Hoje, gosta de dirigir e renovou sozinho sua CNH (Carteira Nacional de Habilitação), recentemente. O filho caçula, Marcelo Gomide, relata que estavam esperando o aparelho de audição ficar pronto para levá-lo para renovar a habilitação, mas ele não esperou e só avisou quando tinha feito o processo sozinho.

Por que eles vivem mais por lá

As zonas azuis —ou blue zones— compreendem cinco regiões do mundo em que as pessoas vivem mais e com mais saúde, ultrapassando os 100 anos. O projeto com o mesmo nome visa divulgar as práticas e incentivar o estilo de vida saudável pelo planeta.

Identificadas pelos pesquisadores Gianni Pes e Michel Poulain e pelo jornalista Dan Buettner, essas regiões concentram 9 características e hábitos em comum (veja quais são mais abaixo).

Centenarios - Mapa -  -

Centenarios - Alcides -  -

Alcides Frederico Tanck, 100: vida sem extravagâncias

Saudável e lúcido, Alcides Frederico Tanck, 100, tem apresentado algumas dores articulares e perda gradativa da visão e da sensibilidade ou coordenação motora fina das mãos.

Nascido em Limeira, no interior paulista, em 27 de dezembro de 1921, foi trabalhador rural por longos anos. Depois, durante 28 anos, foi servidor público municipal, atuando como auxiliar geral, encanador no departamento de água e esgoto e jardineiro —função que teve até se aposentar.

Viúvo, foi casado por 46 anos e teve 12 filhos. Com boa memória —sempre comenta sobre seu histórico de vida, seus trabalhos, os bailes e festas de que participava quando moço e seu relacionamento com a esposa antes do casamento—, é inspiração para os familiares que o auxiliam nas tarefas cotidianas, visando a sua independência e bem-estar, com total respeito às opiniões, desejos e vontades.

Aos 12 anos, após cair de uma árvore, teve perda auditiva devido a um ferimento na cabeça.
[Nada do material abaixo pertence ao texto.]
(** The packets go to the remote sockets; a close ends the run. *)
Definition observe_close (sz : Z) : methods := {|
  call_enqueue := call_enqueue (calls sz);
  call_ready _ := abort "ready";
  call_shutdown _ := abort "shutdown";
  call_close _ := abort "close";
  call_disconnect _ _ _ := abort "disconnect";
|}.

(** What was read from [fd] has gone out as one WRTE packet, and with that the
    socket has stopped reading. *)
Definition read_sent (fd : Z) (k kr : asocket) (t : ptr) (st st' : fdstate) : Prop :=
  let bs := read_from fd (calls_since (fd_world st) (fd_world st')) in
  Z.of_nat (length bs) <= MAX_PAYLOAD /\
  if bool_decide (bs = []) then sent (rest st') = sent (rest st) else
  sent (rest st') = sent (rest st) ++ [(t, wrte_packet (sk_id k) (sk_id kr) bs)] /\
  exists f', obj st' (sk_fde k) = Some f' /\ has (fde_state f') FDE_READ = false.

(** A readable event on a socket connected through a transport sends what
    the descriptor delivered, at most MAX_PAYLOAD bytes, as the payload of one
    WRTE packet with the ids of the two sockets, and stops reading until the
    other side is ready again; when nothing could be read, nothing is sent.
    The handler stops only to close the socket, on the errors adbd dies of, or
    to wait for the operating system. *)
Theorem local_socket_read_sends sz s r k kr t tr fd st pend :
  fd_inv st pend -> posix_state st -> is_Some (fde_heap st !! sk_fde k) ->
  connected st s r k kr t tr ->
  match event_read (observe_close sz) s fd st with
  | (Done _, st') => read_sent fd k kr t st st'
  | (Stop e, st') => (e = Abort "close" /\ read_sent fd k kr t st st') \/ send_stop e
  end.
Proof.
  intros Hi Hp [f Hf] Hc.
  change (wp (event_read (observe_close sz) s fd) (fun _ => read_sent fd k kr t st)
    (fun e st' => (e = Abort "close" /\ read_sent fd k kr t st st') \/ send_stop e) st).
  unfold event_read. wp_step. apply wp_get_apacket; [|intros; by right].
  intros p w1 n1 _ _ _ S1 R1. wp_step.
  eapply ospec_os; [apply ospec_read_avail|simpl; by rewrite (steps_env _ _ _ S1)| |].
  2:{ intros x new w' [-> _]. right. auto with adb. }
  intros [[bs r0] is_eof] n2 w2 S2 (O2 & R2 & L2). simpl in S2. destruct Hc as [Hs Hr Hpe Hb He Ht Htr Hn Htn] eqn:E.
  clear E. pose proof (steps_trans _ _ _ _ _ S1 S2) as S12. wp_step. eapply wp_get; [exact Hs|].
  rewrite Hpe, (bool_decide_false (r = NULL)), orb_false_r by done.
  (* the last part: a close, or nothing *)
  assert (Hend : forall st' r', sockets (rest st') !! s = Some k -> is_Some (fde_heap st' !! sk_fde k) ->
    read_sent fd k kr t st st' ->
    wp (k' ← sock s; f ← deref (sk_fde k');
        if (negb (fde_force_eof f =? 0) && (r' =? 0)) || is_eof then call_close (observe_close sz) s else skip)
      (fun _ => read_sent fd k kr t st)
      (fun e st' => (e = Abort "close" /\ read_sent fd k kr t st st') \/ send_stop e) st').
  { intros st' r' H1 [g Hg] H2. wp_step. eapply wp_get; [exact H1|]. wp_step. eapply wp_deref; [exact Hg|].
    destruct (_ || _); [left; done|by apply wp_ret]. }
  case_bool_decide as Eb; wp_step.
  - wp_step. unfold put_apacket, release. wp_step. apply wp_global. rewrite bool_decide_true by set_solver.
    apply wp_update. apply wp_ret. apply Hend; [done|by exists f|]. unfold read_sent. simpl.
    rewrite (steps_calls_since _ _ _ S12), read_from_app, R1, R2, Eb. done.
  - wp_step. eapply (wp_remote_enqueue sz s r k kr t tr bs p); [done|simpl; by rewrite (steps_env _ _ _ S12)|set_solver| |].
    2:{ intros; by right. }
    intros w3 n3 S3 R3. simpl in S3. change (1 <? 0) with false. change (1 >? 0) with true. cbv iota. wp_step. wp_step. eapply wp_get; [exact Hs|].
    apply (wp_unwatch (sk_fde k) f 0 pend); [by repeat first [apply fd_inv_world | apply fd_inv_rest]|done|lia|].
    intros st' pend' Hi' Hw Hr' Hf'. wp_step. apply Hend.
    + rewrite Hr'. exact Hs.
    + destruct Hf' as (f' & Hf' & _). unfold obj in Hf'. by destruct (fde_heap st' !! sk_fde k).
    + unfold read_sent. rewrite Hw, Hr'. simpl.
      rewrite (steps_calls_since _ _ _ (steps_trans _ _ _ _ _ S12 S3)), !read_from_app, R1, R2, R3, app_nil_r.
      simpl. rewrite bool_decide_false by done. done.
Qed.

(** ** Witnesses *)

(** A local socket at 7 on descriptor 5 with a queue, its remote peer at 8, on
    the transport at 5. *)
Definition pair_local (ps : list pkt) : asocket :=
  {| sk_next := local_socket_list; sk_prev := local_socket_list; sk_id := 1; sk_closing := 0;
     sk_exit_on_close := 0; sk_peer := 8%N; sk_fde := demo_ptr; sk_fd := 5; sk_pkts := ps;
     sk_enqueue := local_socket_enqueue_fn; sk_ready := local_socket_ready_fn; sk_shutdown := None;
     sk_close := local_socket_close_fn; sk_transport := NULL |}.

Definition pair_remote : asocket :=
  {| sk_next := NULL; sk_prev := NULL; sk_id := 77; sk_closing := 0; sk_exit_on_close := 0;
     sk_peer := 7%N; sk_fde := NULL; sk_fd := 0; sk_pkts := []; sk_enqueue := remote_socket_enqueue_fn;
     sk_ready := remote_socket_ready_fn; sk_shutdown := Some remote_socket_shutdown_fn;
     sk_close := remote_socket_close_fn; sk_transport := 5%N |}.

Definition pair_transport : atransport :=
  set_embedded NULL NULL 6%N (set_ends 9 10
    (set_online 1 (set_remote local_remote 11 NULL CS_HOST kTransportLocal no_atransport))).

Definition pair_packet (a : Z) (bs : bytes) : pkt :=
  {| p_addr := a; p_len := Z.of_nat (length bs); p_ptr := Some 0;
     p_body := {| msg := zero_message; data := bs |} |}.

Lemma pair_packet_wf a bs : wf_pkt (pair_packet a bs).
Proof. split; unfold p_off; simpl; [lia|by eexists|lia|lia]. Qed.

Definition pair_globals (ps : list pkt) : globals :=
  set_live {[1; 2; 3; 4]}
    (set_transports {[5%N := pair_transport]}
      (set_sockets (<[7%N := pair_local ps]> (<[8%N := pair_remote]> (sockets globals_boot))) globals_boot)).

Definition pair_state (e : env) (ps : list pkt) : fdstate := put (boot e 100) (put (pair_globals ps) demo_state).

(** The descriptor takes three bytes at a time. *)
Definition slow_env : env := fun h c =>
  match c return ans c with
  | Write fd bs => if fd =? 5 then (if bool_decide (length h = 0%nat) then Ok (Z.min 3 (Z.of_nat (length bs)))
                                    else Err EAGAIN)
                   else Ok (Z.of_nat (length bs))
  | c => ok_default c
  end.

Lemma slow_env_posix : posix slow_env.
Proof.
  intros h c. destruct c; try apply ok_default_answer. simpl.
  destruct (_ =? 5); [case_bool_decide; [simpl; lia|done]|simpl; lia].
Qed.

Lemma pair_inv e ps : fd_inv (pair_state e ps) [].
Proof. apply fd_inv_world, fd_inv_rest, demo_inv. Qed.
Na época, os pais não recorreram ao tratamento médico hospitalar e isso o fez abandonar os estudos por se sentir excluído pela professora e pela turma. Porém, segundo os familiares, Alcides conhece bem os conceitos da matemática e tem boa compreensão de conhecimentos gerais.

Dorme bem, faz as refeições regularmente e, durante a tarde, tem o hábito de beber sucos e comer frutas e iogurtes. À noite, toma sopa.

No dia a dia, gosta de assistir na TV a programas humorísticos, futebol e programas religiosos. Participa de festas e eventos em família, como aniversários, datas comemorativas e confraternizações, onde adora jogar truco, dominó e bingo.

Quando mais novo, gostava de fazer viagens a cidades históricas em Minas Gerais, cidades religiosas como Aparecida (SP) e ir pescar em Mato Grosso, com um dos filhos.

Sem parentes que viveram tanto quanto Alcides, os filhos associam a longevidade ao estilo de vida sem extravagâncias, como bebidas, tabagismo, doces ou sedentarismo. Teve sempre uma alimentação natural e saudável. Quando jovem, andava de bicicleta e, a vida inteira, caminhou. Além disso, tem uma visão favorável diante das dificuldades da vida, mantendo sempre a esperança de que o melhor irá acontecer.

Fonte adicional: Márcia Sena, fundadora e CEO da Senior Concierge e especialista em qualidade de vida na terceira idade.

Errata: este conteúdo foi atualizado
Diferentemente do que afirmava a primeira versão desta reportagem, Rincão é um município localizado na Região Intermediária de Araraquara, e não um distrito de São Carlos. O texto foi corrigido.